B.—Infrastructure. — Installations préliminaires. — Travaux. — Terrassements: l'homme, le cheval, la machine, les principales tranchées. — Ouvrages d'art: souterrains, tracé, percement, accidents; les principaux souterrains; le tunnel des Alpes. — Viaducs en pierre, en bois, en fer, en fonte. Principaux viaducs. — Principaux ponts. Pont du Niagara.
Aux avant-projets généralement étudiés dans différentes directions, succèdent les projets; à l'esquisse, le tracé définitif. Les balises, les jalons, les piquets sont plantés, et sur le coteau ou dans la plaine on voit se dessiner la ligne future. Les études d'ensemble sont suivies des études de détail. Les ouvrages destinés au maintien de la circulation et à l'écoulement des eaux sont projetés aux traversées de chemins et de cours d'eau. Les souterrains et les viaducs sont étudiés. Les variantes du tracé aux abords des faîtes ou des cours d'eau à franchir sont étudiées et comparées au tracé primitif, les terrains sont reconnus par des sondages dans l'emplacement des tranchées à ouvrir, des souterrains à percer ou des ponts à établir, les matériaux de construction sont recherchés, les carrières ouvertes, les briqueteries et les fours à chaux montés.
L'œuvre se prépare: l'appareilleur dresse l'aire sur laquelle il dessine ses épures de coupes de pierres, le charpentier approvisionne ses bois, élève les baraques, met en train la construction des brouettes, des wagons de terrassement, des chariots, des chèvres, des grues, des engins et des échafaudages de toutes sortes, nécessaires à l'exécution des travaux de terrassement et des ouvrages en maçonnerie. Les magasins se garnissent, le fer arrive, voici des rails pour l'établissement des voies provisoires, puis des pompes pour les épuisements, des ventilateurs pour l'aérage des souterrains, des locomobiles pour la mise en marche de ce gros matériel, enfin des locomotives pour le transport rapide des terres déblayées.
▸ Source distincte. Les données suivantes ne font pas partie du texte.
(** Both passes follow [emits]; a buffer of the size emitted ends up holding it. *)
Lemma expand_emits out all :
  emits 0 all -> Z.of_nat (length all) < 2 ^ size_bits ->
  match out with Some o => length o = length all | None => True end ->
  expand_macros config config_size size_bits macros out =
    Ok (match out with Some _ => Some all | None => None end, length all).
Proof.
  intros Hall Hbits Hout. unfold expand_macros.
  destruct (res_post_total (fun r => r = (match out with Some _ => Some all | None => None end, length all))
    (loop (expand_body config config_size size_bits macros) (fun '(_, i, _) => Z.of_nat (config_size - i)) (out, 0%nat, 0%nat)))
    as (r & -> & ->); [|done].
  apply (loop_spec _ (fun '(o, i, pos) => exists acc rest, all = acc ++ rest /\ length acc = pos /\ emits i rest /\ filled out acc rest o)).
  - intros [[o i] pos] (acc & rest & Ea & <- & He & Hf). unfold turn_ok. apply emits_inv in He.
    destruct (config_size <=? i)%nat eqn:Ei; bool_hyps.
    + subst rest. rewrite app_nil_r in Ea. subst acc. unfold expand_body. rewrite (proj2 (Nat.leb_le _ _)) by lia. cbn [res_post].
      destruct out as [o0|], o as [b|]; try done. destruct Hf as (junk & -> & Hj). destruct junk; [|done]. by rewrite app_nil_r.
    + destruct He as (i' & bs & r & Hlt & Hs & Hr & ->). rewrite Ea, !length_app in Hbits.
      rewrite (expand_body_step o i (length acc) i' bs) by (done || lia || (destruct out, o; try done;
        destruct Hf as (junk & -> & Hj); rewrite length_app in *; lia)).
      cbn [res_post]. split; [|lia]. exists (acc ++ bs), r. rewrite <- app_assoc, length_app. split_and!; try done.
      destruct out as [o0|], o as [b|]; try done. destruct Hf as (junk & -> & Hj). rewrite length_app in Hj.
      destruct (decide (bs = [])) as [->|]; [exists junk; by rewrite app_nil_r|].
      exists (drop (length bs) junk). rewrite length_drop. split; [|lia]. unfold buf_write.
      rewrite take_app_length, <- drop_drop, drop_app_length. by rewrite app_assoc.
  - exists [], all. split_and!; try done. destruct out as [o|]; [|done]. by exists o.
  - lia.
Qed.
End Emit.

(** ** Every text that ends in a terminator is handled *)
Lemma text_memcmp_eq s1 s2 : (length s2 <= length s1)%nat ->
  exists r, memcmp s1 s2 (length s2) = Ok r /\ (r =? 0) = bool_decide (take (length s2) s1 = s2).
Proof.
  revert s1. induction s2 as [|c s2 IH]; intros s1 Hl; [by exists 0|].
  destruct s1 as [|d s1]; [cbn in Hl; lia|]. cbn [length take memcmp] in *.
  destruct (Z.eqb_spec d c) as [->|Hn]; cbn [negb].
  - destruct (IH s1 ltac:(lia)) as (r & -> & Hr). exists r. split; [done|]. rewrite Hr. apply bool_decide_ext. split; congruence.
  - eexists. split; [done|]. rewrite bool_decide_eq_false_2 by congruence. by case_if.
Qed.

Definition stops (stop : Z -> bool) (s : list Z) (n : nat) : Prop :=
  (forall i c, (i < n)%nat -> s !! i = Some c -> stop c = false) /\ exists c, s !! n = Some c /\ stop c = true.

Lemma stops_S stop c s n : stop c = false -> stops stop s n -> stops stop (c :: s) (S n).
Proof. intros Hc [Hi He]. split; [|done]. intros [|i] d Hlt; [by intros [= <-]|]. cbn. intros Hd. eapply Hi; [|done]. lia. Qed.

Lemma scan_stops stop s k c : s !! k = Some c -> stop c = true ->
  exists n, scan_from stop s = Ok n /\ (n <= k)%nat /\ stops stop s n.
Proof.
  revert k. induction s as [|d s IH]; intros k Hk Hc; [done|]. cbn [scan_from]. destruct (stop d) eqn:Ed.
  - exists 0%nat. split_and!; [done|lia|]. split; [lia|]. by exists d.
  - destruct k as [|k]; [cbn in Hk; congruence|]. destruct (IH k Hk Hc) as (n & -> & Hn & Hs).
    exists (S n). split_and!; [done|lia|]. by apply stops_S.
Qed.

Lemma copy_until_stops stop msg s room k c : s !! k = Some c -> stop c = true ->
  res_post (fun r => r = take (length r) s /\ (length r <= k)%nat /\ (length r <= room)%nat /\ stops stop s (length r))
    (fun m => m = msg) (copy_until stop msg s room).
Proof.
  revert k room. induction s as [|d s IH]; intros k room Hk Hc; [done|]. cbn [copy_until]. destruct (stop d) eqn:Ed.
  - cbn. split_and!; [done|lia|lia|]. split; [lia|]. by exists d.
  - destruct k as [|k]; [cbn in Hk; congruence|]. destruct room as [|room]; [done|].
    eapply res_post_bind; [by apply (IH k room)|]. intros r (Er & H1 & H2 & H3). cbn [res_post length take].
    split_and!; [by rewrite <- Er|lia|lia|by apply stops_S].
Qed.
Lemma shows_add es es' d k e0 f : forall parent ptr,
  shows es parent ptr f -> NoDup (ids f) -> ~ In k (ids f) -> (1 <= d)%nat -> (d - 1 <= length (spine f))%nat ->
  es' !! k = Some e0 -> me_parent e0 = new_parent d parent f -> me_sub e0 = None -> me_next e0 = None ->
  relinked es es' d k parent f ->
  shows es' parent (match f with Nil => Some k | _ => ptr end) (add d k f).
Proof.
  revert d. induction f as [|i subs IHs rest IHr]; intros d parent ptr Hsh Hnd Hk Hd Hl Hek Hpar Hsub Hnext Hr.
  { cbn [spine length] in Hl. assert (d = 1%nat) as -> by lia. cbn. split; [done|]. exists e0. done. }
  cbn [shows] in Hsh. destruct Hsh as (-> & e & He & Hp & Hs & Hrest). cbn [ids] in Hnd, Hk.
  apply NoDup_cons in Hnd as [Hi Hnd]. apply NoDup_app in Hnd as (Hnd1 & Hdis & Hnd2). rewrite list_elem_of_In, in_app_iff in Hi.
  cbn [add]. destruct rest as [|i2 s2 r2].
  - cbn [shows] in Hrest. cbn [spine length] in *. destruct (Nat.eqb_spec d 1) as [->|Hn].
    + (* a sibling of [i] *)
      unfold new_parent in Hpar. cbn [Nat.eqb] in Hpar.
      assert (es' !! i = Some (set_next e (Some k))) as Hei.
      { rewrite (Hr i) by (by left). cbn. rewrite decide_True by done. by rewrite He. }
      cbn [shows]. split; [done|]. exists (set_next e (Some k)). split_and!; try done.
      * apply (shows_frame es); [|done]. intros j Hj. rewrite (Hr j) by (right; apply in_app_iff; by left). cbn.
        rewrite decide_False; [done|]. intros ->. tauto.
      * cbn. by exists e0.
    + (* below [i] *)
      assert (forall j, In j (ids subs) -> j <> i) as Hji by (intros j Hj ->; tauto).
      destruct subs as [|i3 s3 r3].
      * cbn [spine length] in Hl. assert (d = 2%nat) as -> by lia. cbn [shows] in Hs.
        assert (es' !! i = Some (set_sub e (Some k))) as Hei.
        { rewrite (Hr i) by (by left). cbn. rewrite decide_True by done. by rewrite He. }
        cbn. split; [done|]. exists (set_sub e (Some k)). split_and!; try done.
        exists e0. cbn in Hpar. split_and!; done.
      * assert (es' !! i = Some e) as Hei.
        { rewrite (Hr i) by (by left). destruct d as [|[|d]]; [lia|lia|].
          change (spine (Tree i (Tree i3 s3 r3) Nil)) with (i :: spine (Tree i3 s3 r3)). 
          rewrite (below_lookup i _ d), (below_parent i _ d). destruct (spine (Tree i3 s3 r3) !! d) as [b|] eqn:Eb.
          - rewrite decide_False; [done|]. intros ->. apply (Hji b); [|done]. apply spine_ids, list_elem_of_In. by eapply list_elem_of_lookup_2.
          - destruct d as [|d].
            + exfalso. destruct (spine (Tree i3 s3 r3)) eqn:E3; [by apply spine_nil in E3|done].
            + destruct (spine (Tree i3 s3 r3) !! d) as [q|] eqn:Eq; [|done]. rewrite decide_False; [done|]. intros ->.
              apply (Hji q); [|done]. apply spine_ids, list_elem_of_In. by eapply list_elem_of_lookup_2. }
        cbn [shows]. split; [done|]. exists e. split_and!; try done.
        assert (me_sub e = Some i3) as Es by (cbn [shows] in Hs; tauto). rewrite Es in *. apply (IHs (d - 1)%nat (Some i) (Some i3)); try done.
        -- intros Hin. apply Hk. right. apply in_app_iff. by left.
        -- lia.
        -- lia.
        -- rewrite Hpar. unfold new_parent. destruct d as [|[|d]]; [lia|lia|]. change (spine (Tree i (Tree i3 s3 r3) Nil)) with (i :: spine (Tree i3 s3 r3)). rewrite below_parent2. destruct d as [|d]; [done|]. cbn [Nat.eqb]. by replace (S (S (S d)) - 1 - 2)%nat with d by lia.
        -- intros j Hj. rewrite (Hr j) by (right; apply in_app_iff; by left). destruct d as [|[|d]]; [lia|lia|].
           change (spine (Tree i (Tree i3 s3 r3) Nil)) with (i :: spine (Tree i3 s3 r3)). 
          rewrite (below_lookup i _ d), (below_parent i _ d). replace (S (S d) - 1 - 1)%nat with d by lia.
           destruct (spine (Tree i3 s3 r3) !! d) as [b|] eqn:Eb; [done|].
           destruct d as [|d]; [cbn; rewrite decide_False; [done|]; by apply Hji|].
           by replace (S (S (S d)) - 1 - 2)%nat with d by lia.
  - (* in the rest of the forest *)
    change (spine (Tree i subs (Tree i2 s2 r2))) with (spine (Tree i2 s2 r2)) in *.
    assert (forall j, In j (spine (Tree i2 s2 r2)) -> In j (ids (Tree i2 s2 r2))) as Hsp by (intros j; apply spine_ids).
    cbn [shows]. split; [done|]. exists e. split.
    { rewrite (relinked_frame es es' d k parent (Tree i subs (Tree i2 s2 r2)) (Tree i Nil Nil) Hr); [done| | |by left].
      - intros j [->|[]]. by left.
      - intros j [->|[]] Hj. apply Hi. right. by apply Hsp. }
    split_and!; try done.
    + apply (shows_frame es); [|done]. apply (relinked_frame es es' d k parent (Tree i subs (Tree i2 s2 r2)) subs Hr).
      * intros j Hj. right. apply in_app_iff. by left.
      * intros j Hj Hj2. apply (Hdis j); apply list_elem_of_In; [done|by apply Hsp].
    + assert (me_next e = Some i2) as En by (cbn [shows] in Hrest; tauto). rewrite En in *.
      apply (IHr d parent (Some i2)); try done.
      * intros Hin. apply Hk. right. apply in_app_iff. by right.
      * intros j Hj. rewrite (Hr j) by (right; apply in_app_iff; by right). done.
Qed.
Lemma next_piece_text macros i i' bs out :
  Forall (fun m => pos_text (m_name m)) macros -> (i < config_size)%nat ->
  (forall n v r, ~ skipped_at (i =? 0)%nat (drop i txt) n v r) ->
  next_piece config config_size macros i = Ok (i', bs) ->
  expansion macros false (drop i' txt) out -> expansion macros (i =? 0)%nat (drop i txt) (bs ++ out).
Proof.
  intros Hm Hi Hno. unfold next_piece. pose proof (txt_at i [36; 123] ltac:(lia)) as Hat. cbn [length app] in Hat.
  assert (exists b, (if (2 <=? config_size - i)%nat then at_text config i (bytes "${") else Ok false) = Ok b /\
    (b = true <-> exists r, drop i txt = 36 :: 123 :: r)) as (b & -> & Hb).
  { destruct (2 <=? config_size - i)%nat eqn:E2.
    - apply Nat.leb_le in E2. rewrite at_text_spec by (cbn; lia). eexists. split; [done|]. rewrite bool_decide_eq_true, <- Hat. by split; [|intros []].
    - apply Nat.leb_gt in E2. exists false. split; [done|]. rewrite <- Hat. split; [done|lia]. }
  cbn [rbind]. destruct b.
  - destruct (proj1 Hb eq_refl) as [r Hr].
    assert (i + 2 < config_size)%nat as Hi2.
    { destruct (proj2 Hat) as [Hl Ht]; [by exists r|]. apply (text_inside config config_size Hsize Hend i [36; 123]); [cbn; lia|done|cbn; lia|done]. }
    destruct (copy_at_most_stops name_end (drop (i + 2) config) MACRO_NAME_MAX (config_size - 1 - (i + 2)) 0)
      as (name & -> & En & H1 & H2 & _ & Hne); [apply end_from; (done || lia)|done|]. cbn [rbind].
    destruct (lookup_lt_is_Some_2 config (i + 2 + length name) ltac:(lia)) as [c Hc]. rewrite (rd_lookup _ _ _ Hc). cbn [rbind].
    destruct (Z.eqb_spec c 125) as [->|]; cbn [negb]; [|done].
    rewrite find_macro_spec; [|done|apply (byte_pos config config_size Hsize); [|done]; rewrite En; by apply Forall_take, Forall_drop].
    cbn [rbind]. intros [= <- <-] Hx. pose proof (txt_split (i + 2) (length name) 125 ltac:(lia) Hc) as Hs. rewrite <- En in Hs.
    assert (drop (i + 2) txt = r) as Hr2 by (rewrite <- drop_drop, Hr; done).
    rewrite Hr2 in Hs. rewrite Hs in Hr. rewrite Hr in *. destruct (names_inline name Hne). by apply xp_reference.
  - destruct (lookup_lt_is_Some_2 config i ltac:(lia)) as [c Hc]. rewrite (rd_lookup _ _ _ Hc). cbn [rbind].
    intros [= <- <-] Hx. rewrite (txt_head i c Hi Hc) in *. apply xp_other; [done| |done].
    intros -> Hh. destruct (drop (S i) txt) as [|d r]; [done|]. injection Hh as ->. assert (false = true) as [=]. apply Hb. by exists r.
Qed.
Lemma init_context_geometry :
  exists r, fat32_init_context read size_bits = Ok r /\ (forall c, r = Some c -> geometry c).
Proof.
  assert (exists r : option context, Ok None = Ok r /\ (forall c, r = Some c -> geometry c)) as Hnone by (exists None; by split).
  unfold fat32_init_context. destruct (read 0 sizeof_bpb) as [b|] eqn:Er; [|done].
  unfold sizeof_bpb in Er. pose proof (read_length _ _ _ Er ltac:(lia)) as Hl. pose proof (read_bytes _ _ _ Er) as Hb.
  destruct (bpb_signature_total b) as [v ->]; [lia|]. cbn [rbind].
  assert (forall off n, 0 <= field b off n < 256 ^ Z.of_nat n) as Hf by (intros; by apply field_range).
  pose proof (Hf 14%nat 2%nat : 0 <= bpb_reserved_sectors b < 65536) as Hres.
  pose proof (Hf 16%nat 1%nat : 0 <= bpb_fats_count b < 256) as Hfats.
  pose proof (Hf 17%nat 2%nat : 0 <= bpb_root_entries_count b < 65536) as Hroot.
  pose proof (Hf 22%nat 2%nat : 0 <= bpb_sectors_per_fat_16 b < 65536) as Hspf1.
  pose proof (Hf 36%nat 4%nat : 0 <= bpb_sectors_per_fat_32 b < 2 ^ 32) as Hspf2.
  pose proof (Hf 44%nat 4%nat : 0 <= bpb_root_directory_cluster b < 2 ^ 32) as Hrc. clear Hf.
  destruct (negb v); [done|]. destruct (existsb _ [1; 2; 4; 8; 16; 32; 64; 128]) eqn:Espc; [|done].
  destruct (existsb _ [512; 1024; 2048; 4096]) eqn:Ebps; [|done]. apply existsb_In in Espc, Ebps. cbn [negb].
  do 2 (case_if; [done|]). case_if; [done|].
  set (ty := fat_type _). set (spf := if ty =? 32 then _ else _). case_if; [done|]. case_if; [done|].
  assert (ty = 12 \/ ty = 16 \/ ty = 32) as Hty by (unfold ty, fat_type; repeat case_if; auto).
  assert (0 < spf < 2 ^ 32) as Hspf by (assert (0 <= spf < 2 ^ 32); [unfold spf; case_if; lia|lia]).
  destruct (active_fat_start b ty (bpb_fats_count b) spf) as [start|] eqn:Ea; [|done].
  case_if; [done|]. unfold UINT32_MAX in *.
  assert (512 <= bpb_bytes_per_sector b <= 4096) as Hbps by (cbn in Ebps; lia).
  assert (2 ^ 32 <= 2 ^ size_bits) as Hw by (apply Z.pow_le_mono_r; lia).
  assert (div_roundup size_bits (bpb_root_entries_count b * sizeof_dirent) (bpb_bytes_per_sector b) =
    Some ((bpb_root_entries_count b * sizeof_dirent + bpb_bytes_per_sector b - 1) / bpb_bytes_per_sector b)) as ->.
  { unfold div_roundup, sizeof_dirent. rewrite wrap_small by lia. unfold checked_add. rewrite (proj2 (Z.ltb_lt _ _)) by lia.
    by rewrite Z.add_sub_assoc. }
  set (rs := (_ + _ - 1) / _).
  assert (0 <= rs < 2 ^ 32) as Hrs.
  { unfold rs, sizeof_dirent. split; [apply Z.div_pos; lia|apply Z.div_lt_upper_bound; lia]. }
  rewrite (wrap_small 32 rs) by done.
  set (ds := if ty =? 32 then Some (bpb_reserved_sectors b + bpb_fats_count b * spf) else _).
  assert (forall d, ds = Some d -> d = bpb_reserved_sectors b + bpb_fats_count b * spf + (if ty =? 32 then 0 else rs) /\ d < 2 ^ 32) as Hds.
  { intros d. unfold ds. case_if; [intros [= <-]; lia|]. intros E. apply checked_add_Some in E. lia. }
  destruct ds as [d|]; [|done]. destruct (Hds d eq_refl) as [Ed Hd].
  eexists. split; [done|]. intros c [= <-]. destruct (active_fat_start_spec b ty (bpb_fats_count b) spf start Hb Hspf ltac:(lia) ltac:(lia) Ea) as (k & Hk & Es).
  split; cbn [type bytes_per_sector sectors_per_cluster reserved_sectors number_of_fats sectors_per_fat root_start fat_start_lba root_size
    data_start_lba root_entries root_directory_cluster]; try done; try lia; try (by exists k).
Qed.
Le travail va commencer. Les contre-maîtres envoyés dans différentes directions pour racoler des ouvriers, reviennent avec de nombreuses recrues: ce sont des terrassiers belges, des mineurs piémontais, des maçons ou des tailleurs de pierre d'Ivrée ou de Bielle (dans les États Sardes), des Limousins pour la construction des stations et des maisons de garde. Il a fallu prévoir l'arrivée de toute cette armée d'ouvriers. Les auberges des localités situées dans le voisinage du tracé sont ou trop rares, ou insuffisantes pour abriter tout ce monde. Des cantines sont construites, des baraquements installés, des magasins de vivres approvisionnés, des ambulances fournies de leur matériel et de leur personnel d'infirmiers, de sœurs de charité et de médecins, pour les premiers soins à donner en cas d'accidents, ou pour suppléer à l'absence ou à l'insuffisance des maisons de secours existantes. Enfin, on a dû penser aux besoins de la religion, construire une chapelle pour le culte le plus répandu et lui donner un desservant. Et comme le représentant du Dieu de paix est souvent impuissant à maintenir la bonne harmonie entre ces hommes venus de tous les points de l'horizon et qui trouvent dans l'alcool et dans des liqueurs frelatées le soutien de leurs forces, à côté de la chapelle, on a installé un corps-de-garde, forcés parfois de recourir à des moyens plus persuasifs, à des arguments plus énergiques que la parole.
Telles sont, en résumé, les installations que nécessite la construction d'un chemin de fer, installations préliminaires et qui ne laissent pas que d'avoir une influence notable sur la bonne et la prompte exécution des travaux.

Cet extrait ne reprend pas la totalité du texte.